Work request:
Gather all lines in the data that hold the string "Record".

-------

(* ===== verification/Daemon.v ===== *)
(** * The daemon: its threads and its start

    [external/scorpion/scorpion_uart.c] (receive side and servers),
    [scorpion_socket.c], [scorpion_event.c] and [scorpion_server.c].  Each
    thread's loop body is one definition; what [select], [read] and [recv]
    returned is its input. *)

From stdpp Require Import base list numbers strings.
From Stdlib Require Import ZArith Lia.
From S2P Require Import Prelude Text CircleBuffer Misc Codec World Uart Link Apk Stm32.
Open Scope Z_scope.

Definition KEYPAD_BASE_CODE : Z := 59.
Definition EV_KEY : Z := 1.
Definition MAX_SOCKET_BUFF_SIZE : Z := 4096.

(** The two descriptors a thread waits on: its device and its pipe.  The set
    is filled once, before the loop, and [select] leaves only the ready ones
    in it. *)
Record fdset := mkSet { rs_dev : bool; rs_pipe : bool }.
Definition fdset0 : fdset := mkSet true true.

(** What [select] did: it failed, or the device and the pipe are ready or not. *)
Inductive sel := SelFail | SelReady (dev pipe : bool).

Definition select (rs : fdset) (s : sel) : Z * fdset :=
  match s with
  | SelFail => (-1, rs)
  | SelReady d p =>
      let rs' := mkSet (rs_dev rs && d) (rs_pipe rs && p) in
      ((if rs_dev rs' then 1 else 0) + (if rs_pipe rs' then 1 else 0), rs')
  end.

(** [struct input_event], without its time stamp. *)
Record input_event := mkEvent { ev_type : Z; ev_code : Z; ev_value : Z }.

Section Daemon.
Context `{Env}.

(** ** Receiving from the microcontroller *)

Definition scorpion_uart_treat_gateway : prog world unit :=
  let* p := gets ppmngr_read in
  let* m := lift NullDeref p in
  let len := cb_datalen m in
  if len =? 0 then ret tt
  else
    let* buff := malloc len in
    let* r := lift OutOfBounds (cb_read_no_offset m buff len) in
    let* buff := lift NullDeref (snd r) in
    let* size := stm32_protocol_ayalyze buff len in
    let* p := gets ppmngr_read in
    let* m := lift NullDeref p in
    modify (set_ppmngr_read (Some (cb_read_move_offset m size))).

(** What the receive thread does with the [size] bytes it read. *)
Definition uart_received (temp_buff : list Z) (size : Z) : prog world unit :=
  let* p := gets ppmngr_read in
  let* m := lift NullDeref p in
  let* r := lift OutOfBounds (cb_write m temp_buff size) in
  do* modify (set_ppmngr_read (Some (snd r)));
  scorpion_uart_treat_gateway.

(** One turn of [scorpion_uart_recv_treat]: the set for the next turn and
    whether the thread ends.  [data] and [size] are what [read] gives. *)
Definition scorpion_uart_recv_treat (rs : fdset) (s : sel) (data : list Z) (size : Z)
  : prog world (fdset * bool) :=
  let '(n, rs') := select rs s in
  if n =? -1 then ret (rs', true)
  else if n =? 0 then ret (rs', false)
  else if rs_dev rs' && (size <=? 0) then ret (rs', true)
  else
    do* (if rs_dev rs' then uart_received data size else ret tt);
    ret (rs', rs_pipe rs').

(** One turn of the sender thread, up to its wait. *)
Definition scorpion_uart_send_thread_proc : prog world unit := scorpion_uart_send_treat.

(** ** Receiving from the application *)

(** One turn of [scorpion_socket_recv_treat]: [recv] returned [size] bytes
    [data]; the 256-byte buffer was cleared. *)
Definition scorpion_socket_recv_treat (data : list Z) (size : Z) : prog world unit :=
  if size =? -1 then ret tt
  else
    let* buff := lift OutOfBounds
      (memcpy (replicate (Z.to_nat MAX_TEMP_BUFF_SIZE) 0) 0 data 0 size) in
    do* scorpion_protocol_ayalyze buff size;
    ret tt.

(** ** Key events *)

Definition event_protocol_ayalyze (code value : Z) : prog world unit :=
  let index := u32 (code - KEYPAD_BASE_CODE) in
  let level := u32 value in
  scorpion_report_event_in index level.

(** One turn of [event_treat]; [data] is the event when [read] gave a whole
    one. *)
Definition event_treat (rs : fdset) (s : sel) (data : option input_event)
  : prog world (fdset * bool) :=
  let '(n, rs') := select rs s in
  if n =? -1 then ret (rs', true)
  else if n =? 0 then ret (rs', false)
  else
    do* (if rs_dev rs' then
           match data with
           | Some e =>
               if ev_type e =? EV_KEY then event_protocol_ayalyze (ev_code e) (ev_value e)
               else ret tt
           | None => ret tt
           end
         else ret tt);
    ret (rs', rs_pipe rs').
Section LedsLemmas.
Context `{Kernel}.

Lemma bind_get_gpio {B} d i e (k : fleety_gpio -> prog kworld B) w :
  leds w = Some d -> led_gpio d !! i = Some e -> bind (get_gpio true i) k w = k e w.
Proof. intros E Ei. unfold get_gpio. krun. by rewrite Ei. Qed.

Lemma bind_write_level {B} d i e v (k : unit -> prog kworld B) w :
  leds w = Some d -> led_gpio d !! i = Some e ->
  bind (write_level true i v) k w =
    k tt (with_leds (Some (set_led_gpio (<[i := set_level v e]> (led_gpio d)) d)) w).
Proof.
  intros E Ei. unfold write_level, put_gpio. rewrite bind_bind, (bind_get_gpio d i e) by done. krun.
  rewrite Ei. by krun.
Qed.

Lemma bind_set_pin {B} d i e v (k : unit -> prog kworld B) w :
  leds w = Some d -> led_gpio d !! i = Some e ->
  bind (set_pin true i v) k w = k tt (kemit (GpioSet (index e) v) w).
Proof.
  intros E Ei. unfold set_pin. rewrite bind_bind, (bind_get_gpio d i e) by done. done.
Qed.

(** The state after driving pin [i], which entry [e] describes, to [v]. *)
Definition driven (i : nat) (v : Z) (d : fleety_leds) : fleety_leds :=
  match led_gpio d !! i with
  | Some e => set_led_gpio (<[i := set_level v e]> (led_gpio d)) d
  | None => d
  end.

Lemma fleety_leds_gpio_store_treat_run buf i w d e :
  leds w = Some d -> leds_sem d = 1 -> led_gpio d !! i = Some e ->
  fleety_leds_gpio_store_treat true buf i w =
    match strict_strtoul buf with
    | None => Ret (- EPERM) w
    | Some v =>
      if k_interrupted (k_time w) then Ret (- ERESTARTSYS) (ktick w)
      else Ret 0 (kemit (GpioSet (index e) (s32 v)) (with_leds (Some (driven i (s32 v) d)) (ktick w)))
    end.
Proof.
  intros E Es Ei. unfold fleety_leds_gpio_store_treat. destruct (strict_strtoul buf) as [v|]; [|done].
  rewrite (bind_down_leds d) by done. destruct (k_interrupted _); [done|].
  erewrite bind_write_level by done. erewrite bind_set_pin; [|done|]; [|apply list_lookup_insert_eq].
  2: by eapply lookup_lt_Some.
  krun. unfold driven. rewrite Ei. unfold ret. kstate.
Qed.

Lemma fleety_leds_gpio_show_treat_run i w d e :
  leds w = Some d -> leds_sem d = 1 -> led_gpio d !! i = Some e ->
  fleety_leds_gpio_show_treat true i w =
    if k_interrupted (k_time w) then Ret (- ERESTARTSYS, []) (ktick w)
    else Ret (zlen (sdecimal (level e) ++ [10]), sdecimal (level e) ++ [10]) (ktick w).
Proof.
  intros E Es Ei. unfold fleety_leds_gpio_show_treat. rewrite (bind_down_leds d) by done.
  destruct (k_interrupted _); [done|]. rewrite (bind_get_gpio (set_leds_sem 0 d) i e) by done.
  krun. unfold ret. kstate.
Qed.

Lemma wired_gpio tr l i e : wired tr l -> l !! i = Some e -> board_gpios !! i = Some (index e).
Proof. intros [E _] Hi. by rewrite <- E, list_lookup_fmap, Hi. Qed.

Lemma driven_lookup i v d e : led_gpio d !! i = Some e -> led_gpio (driven i v d) !! i = Some (set_level v e).
Proof.
  intros Hi. unfold driven. rewrite Hi. simpl. apply list_lookup_insert_eq. by eapply lookup_lt_Some.
Qed.

Lemma driven_other i j v d : i <> j -> led_gpio (driven i v d) !! j = led_gpio d !! j.
Proof.
  intros Hn. unfold driven. destruct (led_gpio d !! i); [|done]. by apply list_lookup_insert_ne.
Qed.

-------

Your solution:
Record fdset := mkSet { rs_dev : bool; rs_pipe : bool }.
Record input_event := mkEvent { ev_type : Z; ev_code : Z; ev_value : Z }.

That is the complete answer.